The records follow. Print, word for word, the first line through the "[[b0 b1] b2]." line.

● **Data**
###
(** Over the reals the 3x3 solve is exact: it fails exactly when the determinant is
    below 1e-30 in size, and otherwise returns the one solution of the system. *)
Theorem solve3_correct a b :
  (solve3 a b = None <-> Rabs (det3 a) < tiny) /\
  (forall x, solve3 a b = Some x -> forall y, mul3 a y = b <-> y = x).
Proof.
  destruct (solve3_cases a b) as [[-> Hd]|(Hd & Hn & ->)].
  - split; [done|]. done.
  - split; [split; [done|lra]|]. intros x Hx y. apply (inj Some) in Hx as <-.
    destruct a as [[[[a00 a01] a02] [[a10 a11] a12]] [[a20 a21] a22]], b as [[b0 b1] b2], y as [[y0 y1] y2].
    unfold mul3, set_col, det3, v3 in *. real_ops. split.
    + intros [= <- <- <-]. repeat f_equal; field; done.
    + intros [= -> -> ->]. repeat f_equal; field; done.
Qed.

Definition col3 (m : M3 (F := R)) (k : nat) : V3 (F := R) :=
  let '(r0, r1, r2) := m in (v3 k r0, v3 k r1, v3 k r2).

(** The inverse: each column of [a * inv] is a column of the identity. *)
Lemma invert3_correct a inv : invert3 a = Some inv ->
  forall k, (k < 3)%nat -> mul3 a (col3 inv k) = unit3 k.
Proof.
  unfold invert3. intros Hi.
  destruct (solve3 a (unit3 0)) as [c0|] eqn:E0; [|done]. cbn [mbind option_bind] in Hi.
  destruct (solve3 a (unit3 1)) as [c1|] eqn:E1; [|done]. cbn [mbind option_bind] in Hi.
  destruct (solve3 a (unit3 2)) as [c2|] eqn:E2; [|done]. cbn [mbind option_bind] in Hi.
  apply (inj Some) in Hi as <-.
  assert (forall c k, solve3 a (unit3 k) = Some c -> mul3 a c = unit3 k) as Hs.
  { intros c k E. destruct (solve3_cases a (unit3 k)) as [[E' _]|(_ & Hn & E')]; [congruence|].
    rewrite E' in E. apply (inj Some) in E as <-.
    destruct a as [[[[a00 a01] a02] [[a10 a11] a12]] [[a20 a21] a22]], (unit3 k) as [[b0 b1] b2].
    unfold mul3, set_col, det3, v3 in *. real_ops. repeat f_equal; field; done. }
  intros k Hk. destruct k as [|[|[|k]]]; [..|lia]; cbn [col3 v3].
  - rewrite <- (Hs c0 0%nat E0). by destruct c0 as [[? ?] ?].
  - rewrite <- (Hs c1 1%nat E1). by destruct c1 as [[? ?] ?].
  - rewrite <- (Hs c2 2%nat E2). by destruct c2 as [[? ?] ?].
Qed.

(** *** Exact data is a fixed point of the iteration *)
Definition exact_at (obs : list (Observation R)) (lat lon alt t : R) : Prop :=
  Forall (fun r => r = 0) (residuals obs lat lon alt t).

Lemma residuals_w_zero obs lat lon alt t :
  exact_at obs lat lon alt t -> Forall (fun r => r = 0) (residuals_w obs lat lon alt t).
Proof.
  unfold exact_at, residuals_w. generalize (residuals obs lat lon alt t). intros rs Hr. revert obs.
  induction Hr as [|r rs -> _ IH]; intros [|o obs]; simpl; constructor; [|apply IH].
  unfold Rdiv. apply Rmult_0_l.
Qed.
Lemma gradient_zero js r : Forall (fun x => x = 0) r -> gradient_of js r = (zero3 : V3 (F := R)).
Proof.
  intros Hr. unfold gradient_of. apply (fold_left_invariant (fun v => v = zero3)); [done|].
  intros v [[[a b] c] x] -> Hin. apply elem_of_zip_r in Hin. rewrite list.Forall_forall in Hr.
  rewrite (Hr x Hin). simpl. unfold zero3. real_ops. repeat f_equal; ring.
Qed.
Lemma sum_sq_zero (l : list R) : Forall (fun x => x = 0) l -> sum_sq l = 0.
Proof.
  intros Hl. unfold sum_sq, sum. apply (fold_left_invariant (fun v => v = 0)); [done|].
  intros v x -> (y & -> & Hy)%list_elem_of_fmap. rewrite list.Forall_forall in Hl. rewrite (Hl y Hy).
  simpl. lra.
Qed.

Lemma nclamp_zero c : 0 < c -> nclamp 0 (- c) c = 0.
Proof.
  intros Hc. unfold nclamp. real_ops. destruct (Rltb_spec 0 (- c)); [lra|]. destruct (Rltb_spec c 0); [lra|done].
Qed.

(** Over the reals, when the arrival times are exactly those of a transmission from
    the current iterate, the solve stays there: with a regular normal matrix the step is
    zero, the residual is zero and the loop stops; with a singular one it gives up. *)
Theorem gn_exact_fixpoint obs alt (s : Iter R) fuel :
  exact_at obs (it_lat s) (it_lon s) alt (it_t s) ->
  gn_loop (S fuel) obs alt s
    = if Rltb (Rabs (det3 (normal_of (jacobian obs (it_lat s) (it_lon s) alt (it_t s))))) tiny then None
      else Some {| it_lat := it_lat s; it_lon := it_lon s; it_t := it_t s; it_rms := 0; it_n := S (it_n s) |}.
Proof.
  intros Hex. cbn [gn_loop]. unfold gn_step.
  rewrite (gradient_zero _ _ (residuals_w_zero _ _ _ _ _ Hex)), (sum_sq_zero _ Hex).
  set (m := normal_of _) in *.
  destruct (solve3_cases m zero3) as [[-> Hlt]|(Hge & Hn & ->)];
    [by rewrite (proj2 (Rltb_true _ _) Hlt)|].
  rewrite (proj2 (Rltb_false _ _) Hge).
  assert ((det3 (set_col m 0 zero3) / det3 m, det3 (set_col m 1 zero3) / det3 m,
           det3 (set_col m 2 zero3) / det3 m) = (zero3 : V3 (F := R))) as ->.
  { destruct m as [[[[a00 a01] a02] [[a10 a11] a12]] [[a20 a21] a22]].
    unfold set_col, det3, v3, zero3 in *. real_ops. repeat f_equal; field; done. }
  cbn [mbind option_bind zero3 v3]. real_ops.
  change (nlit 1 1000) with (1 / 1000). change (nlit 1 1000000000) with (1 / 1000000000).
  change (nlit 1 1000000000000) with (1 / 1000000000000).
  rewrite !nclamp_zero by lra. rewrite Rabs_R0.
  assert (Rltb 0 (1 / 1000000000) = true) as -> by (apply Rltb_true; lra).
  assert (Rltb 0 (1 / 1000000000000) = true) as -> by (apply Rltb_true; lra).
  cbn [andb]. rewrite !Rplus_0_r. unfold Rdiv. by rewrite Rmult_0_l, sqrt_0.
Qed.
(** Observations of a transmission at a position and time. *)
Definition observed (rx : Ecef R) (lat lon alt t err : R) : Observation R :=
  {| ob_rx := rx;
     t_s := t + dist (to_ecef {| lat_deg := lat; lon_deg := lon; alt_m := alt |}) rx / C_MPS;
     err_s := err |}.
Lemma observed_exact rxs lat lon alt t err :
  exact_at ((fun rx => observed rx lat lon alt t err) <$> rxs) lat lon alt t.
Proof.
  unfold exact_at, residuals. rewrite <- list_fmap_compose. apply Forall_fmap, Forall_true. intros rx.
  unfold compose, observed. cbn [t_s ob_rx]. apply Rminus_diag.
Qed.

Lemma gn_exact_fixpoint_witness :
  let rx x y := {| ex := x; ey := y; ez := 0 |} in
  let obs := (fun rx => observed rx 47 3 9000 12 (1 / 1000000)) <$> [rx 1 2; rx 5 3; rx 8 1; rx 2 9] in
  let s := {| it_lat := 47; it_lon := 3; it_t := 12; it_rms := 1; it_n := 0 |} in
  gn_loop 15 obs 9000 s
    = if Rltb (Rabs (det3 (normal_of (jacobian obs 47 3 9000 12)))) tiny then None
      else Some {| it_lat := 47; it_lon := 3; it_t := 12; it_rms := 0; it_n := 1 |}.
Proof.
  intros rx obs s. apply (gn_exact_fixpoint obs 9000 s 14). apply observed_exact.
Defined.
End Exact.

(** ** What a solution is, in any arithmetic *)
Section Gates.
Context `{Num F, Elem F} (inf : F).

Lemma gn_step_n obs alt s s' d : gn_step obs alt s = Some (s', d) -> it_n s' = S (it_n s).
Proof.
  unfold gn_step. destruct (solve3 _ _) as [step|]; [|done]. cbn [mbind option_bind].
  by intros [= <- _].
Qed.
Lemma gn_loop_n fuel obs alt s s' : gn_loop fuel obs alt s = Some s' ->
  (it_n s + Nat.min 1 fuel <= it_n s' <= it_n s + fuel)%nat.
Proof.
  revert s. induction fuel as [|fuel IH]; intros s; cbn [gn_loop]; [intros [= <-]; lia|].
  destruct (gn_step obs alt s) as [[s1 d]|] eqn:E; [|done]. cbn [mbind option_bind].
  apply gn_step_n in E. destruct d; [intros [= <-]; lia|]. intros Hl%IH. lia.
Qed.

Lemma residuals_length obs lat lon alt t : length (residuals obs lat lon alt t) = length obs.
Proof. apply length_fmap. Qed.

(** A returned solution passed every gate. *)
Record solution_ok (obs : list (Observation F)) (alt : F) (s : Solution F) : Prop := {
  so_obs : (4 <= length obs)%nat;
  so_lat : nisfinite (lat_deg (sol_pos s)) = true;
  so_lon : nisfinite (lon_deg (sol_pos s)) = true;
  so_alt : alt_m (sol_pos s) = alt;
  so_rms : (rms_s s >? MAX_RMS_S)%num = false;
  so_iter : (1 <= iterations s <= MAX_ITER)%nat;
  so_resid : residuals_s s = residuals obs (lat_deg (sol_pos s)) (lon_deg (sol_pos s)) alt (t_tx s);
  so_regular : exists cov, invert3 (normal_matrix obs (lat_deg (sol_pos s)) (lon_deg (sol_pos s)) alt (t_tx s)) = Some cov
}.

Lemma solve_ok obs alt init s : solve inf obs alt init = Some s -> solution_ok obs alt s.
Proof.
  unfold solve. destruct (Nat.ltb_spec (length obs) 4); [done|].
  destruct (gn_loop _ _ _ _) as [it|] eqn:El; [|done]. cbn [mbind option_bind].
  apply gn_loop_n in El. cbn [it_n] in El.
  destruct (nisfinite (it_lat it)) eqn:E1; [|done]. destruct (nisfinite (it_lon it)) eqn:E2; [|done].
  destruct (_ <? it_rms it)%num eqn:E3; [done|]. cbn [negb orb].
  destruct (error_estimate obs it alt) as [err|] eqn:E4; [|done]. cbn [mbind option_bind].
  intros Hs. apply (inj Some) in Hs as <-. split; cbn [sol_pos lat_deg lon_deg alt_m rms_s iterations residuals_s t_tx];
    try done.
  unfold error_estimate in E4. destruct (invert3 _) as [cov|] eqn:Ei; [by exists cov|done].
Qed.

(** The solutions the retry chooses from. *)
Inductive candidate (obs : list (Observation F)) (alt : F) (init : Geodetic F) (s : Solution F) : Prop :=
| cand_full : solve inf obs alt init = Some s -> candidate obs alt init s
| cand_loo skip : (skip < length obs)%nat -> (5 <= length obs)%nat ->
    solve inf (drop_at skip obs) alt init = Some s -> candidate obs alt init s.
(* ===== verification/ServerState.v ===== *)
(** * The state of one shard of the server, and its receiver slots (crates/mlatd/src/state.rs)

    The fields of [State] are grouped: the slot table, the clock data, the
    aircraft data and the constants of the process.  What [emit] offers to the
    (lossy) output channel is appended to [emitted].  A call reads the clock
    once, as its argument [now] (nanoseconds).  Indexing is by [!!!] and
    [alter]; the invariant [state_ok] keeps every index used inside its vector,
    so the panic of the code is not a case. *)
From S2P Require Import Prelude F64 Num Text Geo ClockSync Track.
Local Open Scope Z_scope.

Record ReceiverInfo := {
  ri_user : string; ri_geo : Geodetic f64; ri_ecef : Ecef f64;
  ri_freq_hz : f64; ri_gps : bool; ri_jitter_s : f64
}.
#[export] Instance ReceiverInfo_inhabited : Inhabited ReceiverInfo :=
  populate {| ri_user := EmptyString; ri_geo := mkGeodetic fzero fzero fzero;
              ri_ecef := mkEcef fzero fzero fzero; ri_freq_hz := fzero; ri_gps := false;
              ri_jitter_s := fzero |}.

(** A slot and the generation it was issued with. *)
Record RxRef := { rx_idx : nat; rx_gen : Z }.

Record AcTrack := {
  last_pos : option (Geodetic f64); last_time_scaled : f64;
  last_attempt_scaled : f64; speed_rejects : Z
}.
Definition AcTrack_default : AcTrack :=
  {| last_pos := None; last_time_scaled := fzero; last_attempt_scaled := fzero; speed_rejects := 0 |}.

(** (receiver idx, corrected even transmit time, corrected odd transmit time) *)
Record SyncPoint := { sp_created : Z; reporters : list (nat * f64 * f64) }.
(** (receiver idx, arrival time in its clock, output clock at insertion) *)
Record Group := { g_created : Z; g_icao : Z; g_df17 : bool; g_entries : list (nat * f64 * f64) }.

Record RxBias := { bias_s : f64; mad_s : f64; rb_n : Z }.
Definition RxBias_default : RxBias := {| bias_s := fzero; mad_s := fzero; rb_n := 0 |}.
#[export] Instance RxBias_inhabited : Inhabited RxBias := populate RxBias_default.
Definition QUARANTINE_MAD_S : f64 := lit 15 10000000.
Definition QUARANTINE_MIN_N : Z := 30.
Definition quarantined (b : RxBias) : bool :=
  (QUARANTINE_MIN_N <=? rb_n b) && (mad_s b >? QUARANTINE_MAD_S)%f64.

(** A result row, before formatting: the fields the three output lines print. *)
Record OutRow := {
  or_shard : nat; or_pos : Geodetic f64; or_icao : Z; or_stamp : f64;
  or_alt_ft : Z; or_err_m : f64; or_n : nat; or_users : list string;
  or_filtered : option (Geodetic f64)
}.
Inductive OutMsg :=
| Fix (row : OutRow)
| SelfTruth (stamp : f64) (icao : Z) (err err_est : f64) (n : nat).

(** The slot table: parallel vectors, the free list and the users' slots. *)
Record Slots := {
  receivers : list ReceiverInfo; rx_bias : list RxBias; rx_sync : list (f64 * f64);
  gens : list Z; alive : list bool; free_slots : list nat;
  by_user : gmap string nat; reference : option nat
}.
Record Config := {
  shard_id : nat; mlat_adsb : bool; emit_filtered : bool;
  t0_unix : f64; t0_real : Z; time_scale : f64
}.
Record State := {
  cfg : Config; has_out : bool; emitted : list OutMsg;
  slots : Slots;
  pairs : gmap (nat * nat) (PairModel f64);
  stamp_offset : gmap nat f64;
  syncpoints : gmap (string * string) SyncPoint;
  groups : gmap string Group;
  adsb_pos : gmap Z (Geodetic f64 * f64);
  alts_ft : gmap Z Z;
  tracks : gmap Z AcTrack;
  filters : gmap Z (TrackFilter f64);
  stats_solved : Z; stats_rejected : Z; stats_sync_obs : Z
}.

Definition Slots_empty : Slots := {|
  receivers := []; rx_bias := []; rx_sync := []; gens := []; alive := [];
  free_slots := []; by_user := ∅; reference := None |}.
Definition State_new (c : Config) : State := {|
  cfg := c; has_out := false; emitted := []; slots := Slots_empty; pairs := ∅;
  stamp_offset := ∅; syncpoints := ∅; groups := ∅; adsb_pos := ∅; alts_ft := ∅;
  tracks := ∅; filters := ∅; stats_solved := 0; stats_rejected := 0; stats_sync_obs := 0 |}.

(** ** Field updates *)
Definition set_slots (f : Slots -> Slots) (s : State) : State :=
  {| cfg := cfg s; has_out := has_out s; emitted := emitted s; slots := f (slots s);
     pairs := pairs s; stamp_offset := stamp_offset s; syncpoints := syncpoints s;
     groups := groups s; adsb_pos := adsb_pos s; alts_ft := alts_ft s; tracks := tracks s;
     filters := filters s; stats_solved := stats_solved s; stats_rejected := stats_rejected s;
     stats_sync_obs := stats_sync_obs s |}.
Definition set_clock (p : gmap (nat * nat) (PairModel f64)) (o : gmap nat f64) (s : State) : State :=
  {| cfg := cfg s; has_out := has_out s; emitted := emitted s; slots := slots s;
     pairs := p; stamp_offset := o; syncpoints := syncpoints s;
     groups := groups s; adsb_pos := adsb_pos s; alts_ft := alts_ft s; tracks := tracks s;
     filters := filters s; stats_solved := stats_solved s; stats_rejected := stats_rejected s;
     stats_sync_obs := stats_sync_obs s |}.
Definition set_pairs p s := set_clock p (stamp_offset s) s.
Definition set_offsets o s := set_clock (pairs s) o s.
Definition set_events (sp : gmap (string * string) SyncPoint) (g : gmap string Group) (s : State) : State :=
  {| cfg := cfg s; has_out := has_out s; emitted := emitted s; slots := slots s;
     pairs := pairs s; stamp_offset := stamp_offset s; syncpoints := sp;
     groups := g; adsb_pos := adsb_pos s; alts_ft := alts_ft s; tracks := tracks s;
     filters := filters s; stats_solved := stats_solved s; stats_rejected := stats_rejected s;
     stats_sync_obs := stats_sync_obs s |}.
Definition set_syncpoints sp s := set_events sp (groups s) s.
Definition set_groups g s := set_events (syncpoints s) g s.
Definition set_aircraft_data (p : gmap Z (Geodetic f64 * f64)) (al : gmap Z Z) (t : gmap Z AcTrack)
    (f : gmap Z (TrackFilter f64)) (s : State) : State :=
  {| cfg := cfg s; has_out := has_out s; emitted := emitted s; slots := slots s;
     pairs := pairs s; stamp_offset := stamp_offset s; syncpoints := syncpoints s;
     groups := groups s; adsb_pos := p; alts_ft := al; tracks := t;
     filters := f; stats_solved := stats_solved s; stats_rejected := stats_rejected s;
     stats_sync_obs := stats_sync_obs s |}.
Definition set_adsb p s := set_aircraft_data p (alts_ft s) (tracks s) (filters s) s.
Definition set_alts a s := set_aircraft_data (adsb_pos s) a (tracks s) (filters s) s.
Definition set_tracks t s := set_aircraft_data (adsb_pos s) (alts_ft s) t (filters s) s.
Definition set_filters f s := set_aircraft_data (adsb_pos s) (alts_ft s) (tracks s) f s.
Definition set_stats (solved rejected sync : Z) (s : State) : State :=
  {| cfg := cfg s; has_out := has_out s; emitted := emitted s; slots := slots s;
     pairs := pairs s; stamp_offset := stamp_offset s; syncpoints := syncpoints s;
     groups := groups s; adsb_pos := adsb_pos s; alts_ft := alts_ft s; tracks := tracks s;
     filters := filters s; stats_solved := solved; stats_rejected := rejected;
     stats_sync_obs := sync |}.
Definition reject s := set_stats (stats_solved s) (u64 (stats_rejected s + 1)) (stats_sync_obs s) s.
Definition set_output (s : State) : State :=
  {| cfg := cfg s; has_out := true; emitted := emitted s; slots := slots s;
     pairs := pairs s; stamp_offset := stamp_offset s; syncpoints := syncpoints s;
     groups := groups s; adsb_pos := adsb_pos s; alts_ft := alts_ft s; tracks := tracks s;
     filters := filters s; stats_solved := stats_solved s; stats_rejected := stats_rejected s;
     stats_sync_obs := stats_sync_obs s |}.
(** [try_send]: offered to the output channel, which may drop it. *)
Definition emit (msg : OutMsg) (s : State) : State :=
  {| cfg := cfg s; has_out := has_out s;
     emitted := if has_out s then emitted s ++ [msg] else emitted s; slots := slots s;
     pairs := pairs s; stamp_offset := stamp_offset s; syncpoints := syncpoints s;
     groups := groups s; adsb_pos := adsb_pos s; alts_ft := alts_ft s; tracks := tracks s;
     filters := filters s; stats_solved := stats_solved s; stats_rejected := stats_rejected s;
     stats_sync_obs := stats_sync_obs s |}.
###
● **Solution to the exercise**
(** Over the reals the 3x3 solve is exact: it fails exactly when the determinant is
    below 1e-30 in size, and otherwise returns the one solution of the system. *)
Theorem solve3_correct a b :
  (solve3 a b = None <-> Rabs (det3 a) < tiny) /\
  (forall x, solve3 a b = Some x -> forall y, mul3 a y = b <-> y = x).
Proof.
  destruct (solve3_cases a b) as [[-> Hd]|(Hd & Hn & ->)].
  - split; [done|]. done.
  - split; [split; [done|lra]|]. intros x Hx y. apply (inj Some) in Hx as <-.
    destruct a as [[[[a00 a01] a02] [[a10 a11] a12]] [[a20 a21] a22]], b as [[b0 b1] b2], y as [[y0 y1] y2].
    unfold mul3, set_col, det3, v3 in *. real_ops. split.
    + intros [= <- <- <-]. repeat f_equal; field; done.
    + intros [= -> -> ->]. repeat f_equal; field; done.
Qed.

Definition col3 (m : M3 (F := R)) (k : nat) : V3 (F := R) :=
  let '(r0, r1, r2) := m in (v3 k r0, v3 k r1, v3 k r2).

(** The inverse: each column of [a * inv] is a column of the identity. *)
Lemma invert3_correct a inv : invert3 a = Some inv ->
  forall k, (k < 3)%nat -> mul3 a (col3 inv k) = unit3 k.
Proof.
  unfold invert3. intros Hi.
  destruct (solve3 a (unit3 0)) as [c0|] eqn:E0; [|done]. cbn [mbind option_bind] in Hi.
  destruct (solve3 a (unit3 1)) as [c1|] eqn:E1; [|done]. cbn [mbind option_bind] in Hi.
  destruct (solve3 a (unit3 2)) as [c2|] eqn:E2; [|done]. cbn [mbind option_bind] in Hi.
  apply (inj Some) in Hi as <-.
  assert (forall c k, solve3 a (unit3 k) = Some c -> mul3 a c = unit3 k) as Hs.
  { intros c k E. destruct (solve3_cases a (unit3 k)) as [[E' _]|(_ & Hn & E')]; [congruence|].
    rewrite E' in E. apply (inj Some) in E as <-.
    destruct a as [[[[a00 a01] a02] [[a10 a11] a12]] [[a20 a21] a22]], (unit3 k) as [[b0 b1] b2].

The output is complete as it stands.